Curtis, I don't want to take the fun and spontaneity out of your project. It really does sound like fun. I probably over reacted to the thought of you going offshore with your family.

Even if the conduits are undersized for the load, what's the worst that can happen? They'll just bend a bit and be out of the water at worst. You'll know to put a stronger brace on the next one.
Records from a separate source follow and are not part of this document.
(** Every turn of the loop goes to the next node. *)
Definition newpara (now : nat) (pos : Z) : M ted Z :=
  newnode ← add_node now;
  n ← getn now;
  forM (seqZ pos (n_size n - pos)) (λ i, c ← getc now i; putc newnode (i - pos) c);;
  putc now pos NL;;
  clear_content now (pos + 1) (CONTENT_SIZE - pos - 1);;
  updn newnode (nset_size (n_size n - pos));;
  updn now (nset_size (pos + 1));;
  c ← getc newnode (n_size n - pos - 1);
  t ← getM;
  if (c =? NL) || (f_last t =? now)%nat then
    (if (f_last t =? now)%nat then n ← getn now; q ← ptr (n_next n); modify (set_last q) else mret tt);;
    mret 1
  else
    reflow (length (nodes t)) newnode;;
    mret 0.

Definition addc_node (now : nat) (pos c : Z) : M ted Z :=
  if pos >? CONTENT_SIZE then mret (-1) else
  n ← getn now;
  if n_size n <? CONTENT_SIZE then
    if pos >=? n_size n then
      putc now (n_size n) c;;
      updn now (nset_size (n_size n + 1));;
      mret 0
    else
      forM (rev (seqZ (pos + 1) (n_size n - pos))) (λ i, c ← getc now (i - 1); putc now i c);;
      putc now pos c;;
      updn now (nset_size (n_size n + 1));;
      mret 0
  else
    lef ← getc now (n_size n - 1);
    forM (rev (seqZ (pos + 1) (n_size n - 1 - pos))) (λ i, c ← getc now (i - 1); putc now i c);;
    putc now pos c;;
    mret lef.

(** The loop of [addc]; a turn goes to the next node, or to a new one. *)
Fixpoint addc_loop (fuel : nat) (now : nat) (pos c : Z) : M ted bool :=
  match fuel with
  | O => stopM NoFuel
  | S fuel' =>
      c ← addc_node now pos c;
      if c =? -1 then mret false else
      if c =? 0 then mret true else
      if c =? NL then
        a ← add_node now;
        n ← getn a;
        putc a (n_size n) NL;;
        updn a (nset_size (n_size n + 1));;
        t ← getM;
        (if (f_last t =? now)%nat then modify (set_last a) else mret tt);;
        mret true
      else
        n ← getn now;
        (match n_next n with
         | None =>
             _ ← add_node now;
             t ← getM;
             n ← getn now;
             q ← ptr (n_next n);
             if (now =? f_last t)%nat then modify (set_last q) else mret tt
         | Some _ => mret tt
         end);;
        n ← getn now;
        now' ← ptr (n_next n);
        addc_loop fuel' now' 0 c
  end.

Definition addc (now : option nat) (pos c : Z) : M ted Z :=
  match now with
  | None => mret (-1)
  | Some now =>
      t ← getM;
      ok ← (if c =? NL then newpara now pos;; mret true
            else addc_loop (S (S (length (nodes t)))) now pos c);
      if negb ok then mret (-1) else
      t ← getM;
      putM (set_fsize (s32 (f_size t + 1)) t);;
      mret 0
  end.

Definition delete_node (now : nat) (pos : Z) : M ted Z :=
  n ← getn now;
  if (pos >? n_size n) || (n_size n =? 0) then mret (-1) else
  forM (seqZ pos (n_size n - 1 - pos)) (λ i, c ← getc now (i + 1); putc now i c);;
  putc now (n_size n - 1) 0;;
  updn now (nset_size (n_size n - 1));;
  if negb (n_size n - 1 =? 0) then
    c ← getc now (n_size n - 2);
    mret (if negb (c =? NL) && negb (c =? 0) then 1 else 0)
  else
    t ← getM;
    n ← getn now;
    (if negb (now =? f_last t)%nat then
       p ← ptr (n_prev n);
       updn p (nset_next (n_next n));;
       q ← ptr (n_next n);
       updn q (nset_prev (n_prev n));;
       updn now (nset_next None);;
       updn now (nset_prev None);;
       park now;;
       updn (f_last t) (nset_next (Some now))
     else
       p ← ptr (n_prev n);
       modify (set_last p));;
    mret 0.

(** The loop of [merge_para]. *)
Fixpoint merge_loop (fuel : nat) (now : nat) (pos : Z) : M ted unit :=
  t ← getM;
  if (now =? f_last t)%nat then mret tt else
  match fuel with
  | O => stopM NoFuel
  | S fuel' =>
      n ← getn now;
      un ← ptr (n_next n);
      x ← getn un;
      if CONTENT_SIZE - pos >=? n_size x then
        forM (seqZ 0 (n_size x)) (λ i,
          c ← getc un i;
          putc now (i + pos) c;;
          updn now (nset_size (i + pos + 1)));;
        clear_content un 0 (CONTENT_SIZE + 1);;
        updn un (nset_size 0);;
        if negb (un =? f_last t)%nat then
          x ← getn un;
          updn now (nset_next (n_next x));;
          q ← ptr (n_next x);
          updn q (nset_prev (Some now));;
          updn un (nset_next None);;
          updn un (nset_prev None);;
          l ← getn (f_last t);
          updn un (nset_next (n_next l));;
          updn un (nset_prev (Some (f_last t)));;
          (match n_next l with Some q => updn q (nset_prev (Some un)) | None => mret tt end);;
          modify (set_last un)
        else
          x ← getn un;
          p ← ptr (n_prev x);
          modify (set_last p)
      else
        forM (seqZ pos (CONTENT_SIZE - pos)) (λ i,
          c ← getc un (i - pos);
          putc now i c;;
          updn now (nset_size (i + 1)));;
        forM (seqZ (CONTENT_SIZE - pos) (n_size x - (CONTENT_SIZE - pos))) (λ i,
          c ← getc un i;
          putc un (i - CONTENT_SIZE + pos) c);;
        updn un (nset_size (n_size x - (CONTENT_SIZE - pos)));;
        x ← getn un;
        clear_content un (n_size x) (CONTENT_SIZE - n_size x);;
        c ← getc un (n_size x - 1);
        if c =? NL then mret tt else merge_loop fuel' un (n_size x)
  end.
The concern with the attachment is the upward pull on the bolts. The leeward ama has up to 200 lbs of buoyancy on a lever arm. I don't know your boat or its construction. If it looks like it will support your body weight swinging on the end, upside down, maybe it'll be alright.


----------



## Curtisfromcarlsbad (Jun 18, 2011)

Ok, wow this might be the dealkiller for the project because I am unsure as to to strength of the constuction of the hydrobike pontoon where the bolts currently come out. These bolts are affixed into the pontoons one fore and one aft sticking up on each pontoon.This is where the outer part of the crossbar would attach to. I'm glad we are hashing this thing out to fruition of not. I now will need to contact the inventor of the Hydrobike, Ray Burish. I have spoken to him on the phone several times before. He will be able to tell me if they can withstand that much pull. If not I don't want to spend more money on other pontoons, I will abort the project and try a mast float and convert the pontoons into a towable raft. I'll see what he tells me over the next few days. Thanks for the help . Your reaction to my taking the family offshore was the correct response. I didn't set up the scenario 100 %. I wouldn't want to risk them at all, only me. I will find out from Ray the answer on the strength of those bolt attachments. I have driven the Hydrobike through large waves 5-6 foot straight out into the ocean hitting the pontoons straight on and pitching the Hydrobike to a 50 degree up angle. One other question- If I did try to tow 250 pounds of weight ( 2 people) on the pontoons while sailing the Snipe would that work? It seems the Snipe has plenty of torque and the pontoons track wonderfully with little effort to pull them loaded


----------



## MikeWhy (Apr 22, 2011)

Curtis, the pontoon bolts likely aren't a big issue. The concern was with the attachment to the hull or deck. The action of the pontoon is to pull upward on the deck attachment. The pontoon is on a lever, giving it mechanical advantage. Where its submerged buoyancy is 200 lbs, the attachments might see 400 lbs or more, depending. 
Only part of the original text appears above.